An ounce of prevention is worth a pound of cure.
That is the message Megan Lehman and Mark Stephens brought to a gathering Wednesday of Lycoming County borough officials regarding the protection of water sources from pollution.
Lehman, who is a Lycoming County environmental planner, and Stephens, a state Department of Environmental Protection hydrologist, have been instrumental in forming a coalition of local water supplier devoted to protecting drinking water supplies.
There are many reasons for developing a comprehensive plan to protect drinking water supplies, Lehman said, among them to improve the public health, improve raw water quality and to plan for future community water needs.
Preventing pollution also is less costly than cleaning it up, she said.
"Typically, it costs more to clean something up than prevent it from being polluted to begin with," Lehman said, adding that some cleanups can cost up to 200 times more than what it would have cost to prevent pollution from occurring.
Lehman discussed potential sources of water contamination.

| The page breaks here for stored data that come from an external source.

(* ===== verification/Rows.v ===== *)
(** * The query interpreter: rows, plans and budgets

    [internal/engine/interpret]: of [eval.go] the rows a query is answered
    with, of [plan.go] the data of a plan, of [exec.go] the work meter, of
    [value.go] the three truth values.

    Expressions belong to the query AST, whose types are in a package that is
    not in this repository: [Cypher] is what the executor asks of them, their
    value and their truth on a row, and what it asks of their shape. *)

From S2P Require Import Prelude Bitset Snapshot View ViewAdj EdgeKinds Traverse.
From Stdlib Require Import SpecFloat.
From stdpp Require Import options pretty.
Unset Default Proof Using.
#[local] Open Scope N_scope.

(** ** Truth *)

Inductive Tri := TriFalse | TriTrue | TriNull.
#[global] Instance Tri_eq_dec : EqDecision Tri.
Proof. solve_decision. Defined.

Definition Tri_And (t o : Tri) : Tri :=
  match t, o with
  | TriFalse, _ | _, TriFalse => TriFalse
  | TriNull, _ | _, TriNull => TriNull
  | TriTrue, TriTrue => TriTrue
  end.
Definition Tri_Or (t o : Tri) : Tri :=
  match t, o with
  | TriTrue, _ | _, TriTrue => TriTrue
  | TriNull, _ | _, TriNull => TriNull
  | TriFalse, TriFalse => TriFalse
  end.
Definition Tri_Not (t : Tri) : Tri :=
  match t with TriFalse => TriTrue | TriTrue => TriFalse | TriNull => TriNull end.
Definition Tri_Xor (t o : Tri) : Tri :=
  match t, o with
  | TriNull, _ | _, TriNull => TriNull
  | _, _ => if bool_decide (t = o) then TriFalse else TriTrue
  end.
Definition boolToTri (b : bool) : Tri := if b then TriTrue else TriFalse.

(** ** Rows *)

(** An edge: its forward slot on a plain view, its id on an overlay. *)
Record EdgeRef := mkEdgeRef { er_Fwd : N; er_EdgeID : N }.
#[global] Instance EdgeRef_eq_dec : EqDecision EdgeRef.
Proof. solve_decision. Defined.

Definition EdgeRef_DatabaseID (snap : View) (e : EdgeRef) : option N :=
  if Overlay snap then Some (er_EdgeID e) else idx (OutEdgeIDs (v_base snap)) (er_Fwd e).
Definition EdgeRef_Kind `{GoStd} (snap : View) (e : EdgeRef) : option KindID :=
  if Overlay snap then r ← EdgeStateByID snap (er_EdgeID e); Some (match r with Some (_, _, k) => k | None => 0%Z end)
  else idx (OutKinds (v_base snap)) (er_Fwd e).

Record PathVal := mkPathVal { pv_Nodes : list NodeID; pv_Edges : list EdgeRef }.

(** What a [WITH] can bind: a value, or the set of ids a [COLLECT] gathers. *)
Inductive scalar := SAny (v : any) | SIdSet (ids : gset N).

(** An edge with the number of the pattern it was matched in. *)
Definition patternEdge : Type := Z * N.

Record Row := mkRow {
  r_nodes : list (string * NodeID);
  r_edges : list (string * EdgeRef);
  r_paths : list (string * PathVal);
  r_scalars : list (string * scalar);
  r_usedEdges : list patternEdge;
  r_trailEdges : list patternEdge;
}.

Definition NewRow : Row := mkRow [] [] [] [] [] [].

(** The loop of [SetNode], [SetEdge] and [setAnyBinding]. *)
Fixpoint setAnyBinding {A} (bs : list (string * A)) (sym : string) (v : A) : list (string * A) :=
  match bs with
  | [] => [(sym, v)]
  | b :: bs' => if String.eqb b.1 sym then (sym, v) :: bs' else b :: setAnyBinding bs' sym v
  end.
Fixpoint getAnyBinding {A} (bs : list (string * A)) (sym : string) : option A :=
  match bs with
  | [] => None
  | b :: bs' => if String.eqb b.1 sym then Some b.2 else getAnyBinding bs' sym
  end.

Definition SetNode (r : Row) (sym : string) (id : NodeID) : Row :=
  mkRow (setAnyBinding (r_nodes r) sym id) (r_edges r) (r_paths r) (r_scalars r) (r_usedEdges r) (r_trailEdges r).
Definition Node (r : Row) (sym : string) : option NodeID := getAnyBinding (r_nodes r) sym.
Definition SetEdge (r : Row) (sym : string) (ref : EdgeRef) : Row :=
  mkRow (r_nodes r) (setAnyBinding (r_edges r) sym ref) (r_paths r) (r_scalars r) (r_usedEdges r) (r_trailEdges r).
Definition Edge (r : Row) (sym : string) : option EdgeRef := getAnyBinding (r_edges r) sym.
Definition SetPathVar (r : Row) (sym : string) (v : PathVal) : Row :=
  mkRow (r_nodes r) (r_edges r) (setAnyBinding (r_paths r) sym v) (r_scalars r) (r_usedEdges r) (r_trailEdges r).
Definition PathVar (r : Row) (sym : string) : option PathVal := getAnyBinding (r_paths r) sym.
Definition SetScalar (r : Row) (sym : string) (v : scalar) : Row :=
  mkRow (r_nodes r) (r_edges r) (r_paths r) (setAnyBinding (r_scalars r) sym v) (r_usedEdges r) (r_trailEdges r).
Definition Scalar (r : Row) (sym : string) : option scalar := getAnyBinding (r_scalars r) sym.

Definition markEdgeUsed (r : Row) (pattern : Z) (fwd : N) : Row :=
  mkRow (r_nodes r) (r_edges r) (r_paths r) (r_scalars r) (r_usedEdges r ++ [(pattern, fwd)]) (r_trailEdges r).
Definition edgeUsed (r : Row) (pattern : Z) (fwd : N) : bool :=
  existsb (λ used : patternEdge, (used.1 =? pattern)%Z && (used.2 =? fwd)) (r_usedEdges r).
Definition markTrailEdge (r : Row) (pattern : Z) (identity : N) : Row :=
  mkRow (r_nodes r) (r_edges r) (r_paths r) (r_scalars r) (r_usedEdges r) (r_trailEdges r ++ [(pattern, identity)]).
Definition trailEdgeUsed (r : Row) (pattern : Z) (identity : N) : bool :=
  existsb (λ used : patternEdge, (used.1 =? pattern)%Z && (used.2 =? identity)) (r_trailEdges r).

(** [cloneRow] copies every slice, so a row is a value here; [mergeRowInto] adds
    the bindings of [src] to [dst]. *)
Definition mergeRowInto (dst src : Row) : Row :=
  let dst := foldl (λ r b, SetNode r b.1 b.2) dst (r_nodes src) in
  let dst := foldl (λ r b, SetEdge r b.1 b.2) dst (r_edges src) in
  let dst := foldl (λ r b, SetScalar r b.1 b.2) dst (r_scalars src) in
  let dst := foldl (λ r b, SetPathVar r b.1 b.2) dst (r_paths src) in
  mkRow (r_nodes dst) (r_edges dst) (r_paths dst) (r_scalars dst) (r_usedEdges dst ++ r_usedEdges src) (r_trailEdges dst ++ r_trailEdges src).

(** ** Expressions *)

Class Cypher := {
  Expression : Type;
  EvalPredicate : View → Row → Expression → Tri + goerr;
  (** No value is Go's [ok = false]. *)
  EvalValue : View → Row → Expression → option scalar + goerr;
  (** The symbols an expression reads. *)
  mentions : Expression → gset string;
  (** The conjuncts [a.p = b.q] of a conjunction, each side with its symbol. *)
  property_equalities : Expression → list ((Expression * string) * (Expression * string));
  kindOnlyPredicate : Expression → bool;
  negatedPredicate : Expression → bool;
}.

(** An expression reads of a row what it mentions. *)
Definition same_on (syms : gset string) (r r' : Row) : Prop := ∀ s, s ∈ syms →
  Node r s = Node r' s ∧ Edge r s = Edge r' s ∧ Scalar r s = Scalar r' s ∧ PathVar r s = PathVar r' s.
Class CypherLaws `{Cypher} := {
  EvalPredicate_local : ∀ v r r' p, same_on (mentions p) r r' → EvalPredicate v r p = EvalPredicate v r' p;
  EvalValue_local : ∀ v r r' p, same_on (mentions p) r r' → EvalValue v r p = EvalValue v r' p;
}.

(** ** Plans *)

(** [graph.Direction], of which the source names these values. *)
Inductive Direction := DirectionInbound | DirectionOutbound | DirectionBoth.
#[global] Instance Direction_eq_dec : EqDecision Direction.
Proof. solve_decision. Defined.

Inductive ShortestMode := ShortestNone | ShortestOne | ShortestAll.
#[global] Instance ShortestMode_eq_dec : EqDecision ShortestMode.
Proof. solve_decision. Defined.

Record Range := mkRange { rg_Min : Z; rg_Max : Z }.

Record Step := mkStep {
  FromSym : string; EdgeSym : string; ToSym : string;
  st_Direction : Direction;
  EdgeKinds : list KindID;
  st_Range : option Range;
  Shortest : ShortestMode;
  PathSym : string;
  HasExplicitEndpointInequality : bool;
  Reversed : bool;
  Pattern : Z;
}.

Section plan.
Context `{Cypher}.

Record NodeConstraint := mkNodeConstraint {
  nc_Kinds : list KindID;
  nc_IDs : list N;
  ObjectIDAnchor : option string;
  Predicates : list Expression;
  PropCandidates : list NodeID;
  PropIndexed : bool;
}.

Record CountAgg := mkCountAgg { ca_Distinct : bool; ca_Sym : string; ca_Star : bool }.
Record CollectMembershipAgg := mkCollectMembershipAgg { cm_Sym : string }.
Record WithAggregate := mkWithAggregate { wa_Alias : string; wa_Count : option CountAgg; wa_Collect : option CollectMembershipAgg }.
Record WithConstant := mkWithConstant { wk_Alias : string; wk_Value : any }.
Record WithComputed := mkWithComputed { wx_Alias : string; wx_Expr : Expression }.
Record WithClause := mkWithClause {
  wc_Distinct : bool;
  GroupKeys : list string;
  Aggregates : list WithAggregate;
  Constants : list WithConstant;
  Computed : list WithComputed;
}.

(** A symbol of [Nodes] never has a nil constraint. *)
#[warnings="-register-all"]
Inductive Part := mkPart {
  Chains : list Step;
  Nodes : gmap string NodeConstraint;
  Where : option Expression;
  With : option WithClause;
  OptionalPart : option Part;
  OptionalShared : list string;
}.

Record ProjectionOutput := mkProjectionOutput {
  po_Optional : bool; po_Alias : string; po_Expr : Expression; BareCallKind : string; OutputName : string }.
Record Projection := mkProjection { pj_Distinct : bool; pj_Items : list ProjectionOutput }.
Record OrderKey := mkOrderKey { ok_Symbol : string; Descending : bool; ok_Expr : option Expression; RuntimeNumeric : bool }.
Record Query := mkQuery {
  Parts : list Part;
  Returning : Projection;
  Order : list OrderKey;
  Skip : Z;
  Limit : Z;
  ReturnGroup : option WithClause;
}.
End plan.

(** ** The work meter *)

Record Budgets := mkBudgets { MaxRows : Z; MaxWork : Z; MaxLiveRows : Z }.

(** The state of an execution: the meter's counters, how often the context was
    polled, and what the view has memoised. *)
Record exec_state := mkExecState {
  x_work : Z; x_unchecked : Z; x_finalRows : Z; x_peakRows : Z;
  x_polls : N; x_memo : ekMemo }.
Abbreviation exec := (go exec_state) (only parsing).

(** [float64(x)] of an [int]. *)
Definition float_of_int (x : Z) : spec_float := binary_normalize 53 1024 x 0 false.
(** [a > b] of two [float64]s. *)
Definition float_gt (a b : spec_float) : bool := SFltb b a.

Section meter.
Context (budget : Budgets) (ctx : Ctx).

Definition observeRows (n : N) : exec () := λ s,
  let n := Z.of_N n in
  let s := if (x_peakRows s <? n)%Z then mkExecState (x_work s) (x_unchecked s) (x_finalRows s) n (x_polls s) (x_memo s) else s in
  Some (s, if (0 <? MaxLiveRows budget)%Z && (MaxLiveRows budget <? n)%Z then inr ErrBudget else inl ()).

Definition contextErr : exec () := λ s,
  match ctx with
  | None => Some (s, inl ())
  | Some f =>
      let '(polls, e) := ctx_poll f (x_polls s) in
      Some (mkExecState (x_work s) (x_unchecked s) (x_finalRows s) (x_peakRows s) polls (x_memo s),
            match e with Some e => inr e | None => inl () end)
  end.

Definition check : exec () :=
  (let! _ := contextErr in
   λ s, Some (s, if (0 <? MaxWork budget)%Z && (MaxWork budget <? x_work s)%Z then inr ErrBudget else inl ()))%go.

Definition spend (units : Z) : exec () := λ s,
  let work := i64 (x_work s + units) in
  let unchecked := i64 (x_unchecked s + units) in
  if (unchecked <? 1024)%Z then Some (mkExecState work unchecked (x_finalRows s) (x_peakRows s) (x_polls s) (x_memo s), inl ())
  else check (mkExecState work 0 (x_finalRows s) (x_peakRows s) (x_polls s) (x_memo s)).

Definition spendProduct (left right : N) : exec () :=
  if (left =? 0) || (right =? 0) then go_ret ()
  else
    let product := SFmul 53 1024 (float_of_int (Z.of_N left)) (float_of_int (Z.of_N right)) in
    if (0 <? MaxWork budget)%Z && float_gt product (float_of_int (MaxWork budget)) then go_err ErrBudget
    else if (0 <? MaxRows budget)%Z && float_gt product (float_of_int (MaxRows budget)) then go_err ErrBudget
    else spend (i64 (Z.of_N left * Z.of_N right)).

Definition addFinalRow : exec () := λ s,
  let finalRows := i64 (x_finalRows s + 1) in
  let s := mkExecState (x_work s) (x_unchecked s) finalRows (x_peakRows s) (x_polls s) (x_memo s) in
  if (0 <? MaxRows budget)%Z && (MaxRows budget <? finalRows)%Z then Some (s, inr ErrBudget) else spend 1 s.
End meter.

(** [for x := range l], with a result that the rounds carry on. *)
Fixpoint go_foldl {S A B} (f : B → A → go S B) (b : B) (l : list A) : go S B :=
  match l with [] => go_ret b | x :: l' => go_bind (f b x) (λ b', go_foldl f b' l') end.

(** A loop whose body may also stop it. *)
Fixpoint go_until {S A B} (f : B → A → go S (B * bool)) (b : B) (l : list A) : go S (B * bool) :=
  match l with
  | [] => go_ret (b, true)
  | x :: l' => go_bind (f b x) (λ '(b', cont), if (cont : bool) then go_until f b' l' else go_ret (b', false))
  end.

(** The same over an iterator, whose callback stops it on an error too and keeps
    that in a variable. *)
Definition go_each {S A B} (walk : (A → S * (B * bool + goerr) → option (S * (B * bool + goerr) * bool)) →
      S * (B * bool + goerr) → option (S * (B * bool + goerr)))
    (f : B → A → go S (B * bool)) (b : B) : go S (B * bool) := λ s,
  walk (λ x '(s, r),
    match r with
    | inl (b, _) => '(s', r') ← f b x s; Some (s', r', match r' with inl (_, cont) => cont | inr _ => false end)
    | inr _ => Some (s, r, false)
    end) (s, inl (b, true)).

(** A call to the memoised index of edge kinds. *)
Definition go_memo {A} (f : ekMemo → option (ekMemo * A)) : exec A := λ s,
  '(m, x) ← f (x_memo s);
  Some (mkExecState (x_work s) (x_unchecked s) (x_finalRows s) (x_peakRows s) (x_polls s) m, inl x).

Those sources include private dumps, transportation corridors, pesticides, herbicides and fertilizers in stormwater runoff, residential, commercial and industrial discharges and natural gas drilling fluids.

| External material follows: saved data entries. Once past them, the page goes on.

Lemma same_key_equal a b r r' : value_ok a = true → value_ok b = true → appendScalarKey a ++ r = appendScalarKey b ++ r' → jsonbEqual a b = true ∧ r = r'.
Proof.
  revert b r r'. induction a as [|x|x|x|l IH|m IH] using any_deep_ind; intros [|y|y|y|l'|m'] r r' Ha Hb He; try done.
  - by injection He.
  - injection He as He Hr. split; [|done]. destruct x, y; simpl in *; try done.
  - apply andb_true_iff in Ha as [?%N.ltb_lt ?%negb_true_iff], Hb as [?%N.ltb_lt ?%negb_true_iff]. rewrite !key_float in He. apply cons_tail in He.
    apply (be_bytes_app 8) in He as [He ->]; [by split; [apply f64_eq_key|]|unfold f64_key; by destruct (f64_eq x 0)|unfold f64_key; by destruct (f64_eq y 0)].
  - cbn [value_ok] in Ha, Hb. apply N.ltb_lt in Ha, Hb. rewrite !key_string in He. apply cons_tail in He. rewrite <- !(assoc_L (++)) in He. apply text_app in He as [-> ->]; [|done..]. split; [apply String.eqb_refl|done].
  - apply array_ok in Ha as [Hl Ha], Hb as [Hl' Hb]. rewrite !key_array in He. apply cons_tail in He. rewrite <- !(assoc_L (++)) in He.
    apply u32_app in He as [Hlen He]; [|done..]. apply (code_app _ _ (λ x y, jsonbEqual x y = true)) in He as [Hf ->].
    + simpl. by rewrite forall_both_spec.
    + unfold len in Hlen. lia.
    + intros x y s s' Hx Hy. rewrite Forall_forall in IH. apply (IH x Hx); [by apply Ha|by apply Hb].
  - apply object_ok in Ha as (Hl & Hna & Ha), Hb as (Hl' & Hnb & Hb). rewrite !key_object in He. apply cons_tail in He. rewrite <- !(assoc_L (++)) in He.
    apply u32_app in He as [Hlen He]; [|done..].
    apply (code_app _ _ (λ k k', k = k' ∧ ∀ x, obj_get m k = Some x → ∃ y, obj_get m' k = Some y ∧ jsonbEqual x y = true)) in He as [Hf ->].
    + split; [|done]. assert (sortedKeys m = sortedKeys m') as Hk by (apply list_eq_Forall2; eapply Forall2_impl; [exact Hf|by intros ? ? [? _]]).
      apply objects_equal; [done..|]. split; [rewrite <- (go_sort_perm str_less m.*1), <- (go_sort_perm str_less m'.*1); unfold sortedKeys in Hk; by rewrite Hk|].
      intros k x Hx. assert (k ∈ sortedKeys m) as [i Hi]%list_elem_of_lookup by (apply sortedKeys_elem, list_elem_of_fmap; exists (k, x); split; [done|by apply obj_get_elem]).
      destruct (Forall2_lookup_l _ _ _ _ _ Hf Hi) as (k' & _ & _ & Hg). by apply Hg.
    + unfold sortedKeys. rewrite !go_sort_length, !length_fmap. unfold len in Hlen. lia.
    + intros k k' s s' Hk Hk'. rewrite sortedKeys_elem in Hk, Hk'. apply obj_get_key in Hk as [x Hx], Hk' as [y Hy]. unfold entry_key. rewrite Hx, Hy. cbn [fmap option_fmap option_map default id].
      rewrite <- !(assoc_L (++)). destruct (Ha k x) as [Hkl Hxo]; [by apply obj_get_elem|]. destruct (Hb k' y) as [Hkl' Hyo]; [by apply obj_get_elem|].
      intros Hke. apply text_app in Hke as [<- Hke]; [|done..]. rewrite Forall_forall in IH. apply (IH (k, x)) in Hke as [Heq ->]; [|by apply obj_get_elem|done..].
      split; [|done]. split; [done|]. intros x' [= <-]. by exists y.
Qed.
End keys_equal.

Lemma key_iff_equal `{GoStd} a b : value_ok a = true → value_ok b = true → jsonbEqual a b = true ↔ appendScalarKey a = appendScalarKey b.
Proof.
  intros Ha Hb. split; [by apply equal_same_key|]. intros He. apply (same_key_equal a b [] []); [done..|]. by rewrite He.
Qed.
Lemma jsonbEqual_sym `{GoStd} a b : value_ok a = true → value_ok b = true → jsonbEqual a b = jsonbEqual b a.
Proof. intros Ha Hb. apply eq_true_iff_eq. rewrite !key_iff_equal by done. done. Qed.

(** *** Order *)

Definition turned (r : Z + goerr) : Z + goerr := match r with inl c => inl (- c)%Z | inr e => inr e end.

Section compare.
Context `{GoStd}.

Lemma compareInt_turned a b : turned (inl (compareInt a b)) = inl (compareInt b a).
Proof. unfold compareInt, turned. by destruct (N.ltb_spec a b), (N.ltb_spec b a); try lia. Qed.
Lemma compareInt_zero a b : compareInt a b = 0%Z → a = b.
Proof. unfold compareInt. destruct (N.ltb_spec a b), (N.ltb_spec b a); try done. lia. Qed.
Lemma compareFloat_turned a b : turned (inl (compareFloat a b)) = inl (compareFloat b a).
Proof.
  unfold compareFloat, turned, f64_lt. rewrite (andb_comm (negb (f64_nan b))). destruct (negb (f64_nan a) && negb (f64_nan b)); [|done].
  simpl. by destruct (Z.ltb_spec (f64_order a) (f64_order b)), (Z.ltb_spec (f64_order b) (f64_order a)); try lia.
Qed.
Lemma compareString_turned a b : a ≠ b → compareString b a = (- compareString a b)%Z ∧ compareString a b ≠ 0%Z.
Proof.
  intros Hne. unfold compareString. destruct str_less_spec as [Ha _]. destruct (str_less a b) eqn:E1; [by rewrite (Ha _ _ E1)|].
  destruct (str_less b a) eqn:E2; [done|]. by destruct Hne; apply str_less_total.
Qed.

Although there are serious concerns regarding how natural gas development will impact water supplies, it is important to remember there have been potential threats to those supplies long before shale gas development occurred in this area, Lehman said.
"We want to make a point that a lot of people are concerned with the Marcellus Shale, but we don't want the other things to get lost," she said. "We don't want to focus on just one (potential hazard)."

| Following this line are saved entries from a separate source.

Lemma tip_snoc es x : tip (es ++ [x]) = x.1.1.
Proof. unfold tip. by rewrite last_snoc. Qed.
Lemma tframe_tip es : idx (tf_nodes (tframe es)) (len (tf_edges (tframe es))) = Some (tip es).
Proof.
  unfold tframe, tip. cbn [tf_nodes tf_edges]. rewrite len_fmap. unfold idx, len. rewrite Nat2N.id.
  destruct es as [|x es _] using rev_ind; [done|]. rewrite last_snoc, length_app, fmap_app. cbn [length]. rewrite Nat.add_1_r.
  change ((((λ x : vedge, x.1.1) <$> es) ++ [x.1.1]) !! length es = Some x.1.1).
  rewrite lookup_app_r by (by rewrite length_fmap). by rewrite length_fmap, Nat.sub_diag.
Qed.
Lemma good_snoc es x : good_trail es → x ∈ hops v L step (tip es) from → (Z.of_N (len es) < rg_Max range)%Z → good_trail (es ++ [x]).
Proof.
  intros (Hl & Hm & Hv) Hx Hlt. unfold good_trail. rewrite tip_snoc, len_app, len_cons, len_nil.
  destruct (hops_live v L Ds HR _ _ _ _ Hx) as (tid & y & Ht & Hlive & Hy). split; [by exists tid|]. split; [lia|].
  intros x' [?| ->%list_elem_of_singleton]%elem_of_app; [by apply Hv|by exists y].
Qed.
Lemma contains_edges es x : good_trail es → is_Some (visible G !! x.2) →
  containsFwd v ((λ x : vedge, edge_ref v x.2) <$> es) (cand v x) = existsb (λ y : vedge, y.2 =? x.2) es.
Proof.
  intros (_ & _ & Hv) [y Hy]. assert (∀ y, y ∈ es → ∃ z, visible G !! y.2 = Some z) as Hes by exact Hv. clear Hv. unfold containsFwd, cand, edge_ref.
  pose proof (edge_ident_inj v L Ds HR) as Hinj. unfold edge_ident in Hinj. destruct (Overlay v); simpl.
  - induction es as [|z es IH]; [done|]. cbn. rewrite IH by (intros; apply Hes; by right). done.
  - induction es as [|z es IH]; [done|]. cbn. rewrite IH by (intros; apply Hes; by right). f_equal.
    destruct (Hes z ltac:(by left)) as [z' Hz]. apply eq_true_iff_eq. rewrite !N.eqb_eq. split; [by eapply Hinj|by intros ->].
Qed.

(** A frame that is not pushed has no trail to give. *)
Definition pushed (es : list vedge) (x : vedge) : bool := fits es x &&
  negb (let deeper := (Z.of_N (len es) + 1)%Z in
    ((deeper =? rg_Max range)%Z || negb (default true (trailCanContinue contIDs x.1.1))) &&
    ((deeper <? rg_Min range)%Z || negb (default false (nodeSatisfiesConstraint v nc x.1.1)))).
Lemma subtree_dropped k es x : live_node x.1.1 → k = room (es ++ [x]) → (Z.of_N (len es) < rg_Max range)%Z → fits es x = true →
  pushed es x = false → subtree k (es ++ [x]) = [].
Proof.
  intros Hlive -> Hlt Hfits. unfold pushed. rewrite Hfits. simpl. intros Hp%negb_false_iff. apply andb_true_iff in Hp as [Hlast Hdrop].
  assert (emits (es ++ [x]) = false) as He.
  { unfold emits. rewrite tip_snoc, len_app, len_cons, len_nil. apply not_true_iff_false. rewrite !andb_true_iff. intros [[_ Hmin%Z.leb_le] Ha].
    apply orb_true_iff in Hdrop as [?%Z.ltb_lt|Hs]; [lia|]. by rewrite (Hadmits _ Ha) in Hs. }
  destruct (room (es ++ [x])) as [|k'] eqn:Ek; cbn [subtree]; rewrite He; [done|]. cbn [app].
  apply orb_true_iff in Hlast as [Hmax%Z.eqb_eq|Hc]; [unfold room in Ek; rewrite len_app, len_cons, len_nil in Ek; lia|].
  destruct (Hcont _ Hlive) as (b & Eb & Hb). rewrite Eb in Hc. simpl in Hc. destruct b; [done|].
  rewrite tip_snoc. assert (filter (λ y, fits (es ++ [x]) y = true) (hops v L step x.1.1 from) = []) as ->; [|done].
  assert (∀ y, y ∈ hops v L step x.1.1 from → fits (es ++ [x]) y = false) as Hno by (intros y Hy; unfold fits; by rewrite (Hb eq_refl y Hy)).
  revert Hno. generalize (hops v L step x.1.1 from). intros l. induction l as [|y l IH]; intros Hno; [done|].
  rewrite filter_cons_False by (rewrite Hno by (by left); done). apply IH. intros; apply Hno; by right.
Qed.
Lemma subtree_pushed k es : good_trail es → room es = S k →
  reverse (filter (λ x, fits es x = true) (hops v L step (tip es) from)) ≫= (λ x, subtree k (es ++ [x])) =
  reverse (filter (λ x, pushed es x = true) (hops v L step (tip es) from)) ≫= (λ x, subtree k (es ++ [x])).
Proof.
  intros Hg Hk. assert (Z.of_N (len es) < rg_Max range)%Z as Hlt by (unfold room in Hk; lia).
  assert (∀ x, x ∈ hops v L step (tip es) from → fits es x = true → pushed es x = false → subtree k (es ++ [x]) = []) as Hd.
  { intros x Hx. destruct (good_snoc es x Hg Hx Hlt) as (Hl & _ & _). rewrite tip_snoc in Hl. apply subtree_dropped; [done| |done].
    unfold room in *. rewrite len_app, len_cons, len_nil. lia. }
  revert Hd. generalize (hops v L step (tip es) from). intros l. induction l as [|x l IH]; intros Hd; [done|].
  rewrite !filter_cons. assert (pushed es x = true → fits es x = true) as Hpf by (unfold pushed; by intros [? _]%andb_true_iff).
  specialize (IH (λ y Hy, Hd y (list_elem_of_further _ _ _ Hy))).
  destruct (fits es x) eqn:Ef, (pushed es x) eqn:Ep; repeat case_decide; try done; rewrite ?reverse_cons, ?bind_app, ?IH; try done; try (by specialize (Hpf eq_refl)).
  rewrite bind_cons, (Hd x ltac:(by left) Ef Ep). cbn [app mbind list_bind]. by rewrite app_nil_r.
Qed.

According to Stephens, all human activity impacts the quality of drinking water.
"What we do in this valley - we're going to experience it in our drinking water," he said.
Stephens said concentrated farming activities can cause problems with groundwater, especially if manure is not managed in a way that prevents nutrients from entering the aquifer.
He also discussed the wisdom of communities developing source water plans that designate protective zones for water supply sources.
He questioned the wisdom, however, of long-time practices such as placing fuel storage tanks underground.
Pollution caused by petroleum leaking into an aquifer is so hard to remove, any water source so polluted is decommissioned forever, he said.
Other sources of groundwater pollution can have long-term impacts, as well, he said.
"It's never as it was," he said. "It's never as pristine as it was."
Stephens said the natural gas activity is "causing headaches" to water system operators concerned with how gas drilling will impact their water sources.
The Williamsport Municipal Water Authority is partnering with the U.S. Geological Survey to do a baseline study of the Lycoming Creek watershed, which recharges the authority's wells that serve the Williamsport area.
The study will help provide a snapshot of the watershed so that changes to it can be more easily identified, he said.
Regarding water sources that have been impacted by drilling, the "key component" has been gas wells that have been poorly cased in the upper sections of the well, he said.
Lehman discussed county Conservation District efforts to promote agricultural best management practices.
She added that there are hopes that future generations of farmers will better embrace conservation practices that prevent water pollution.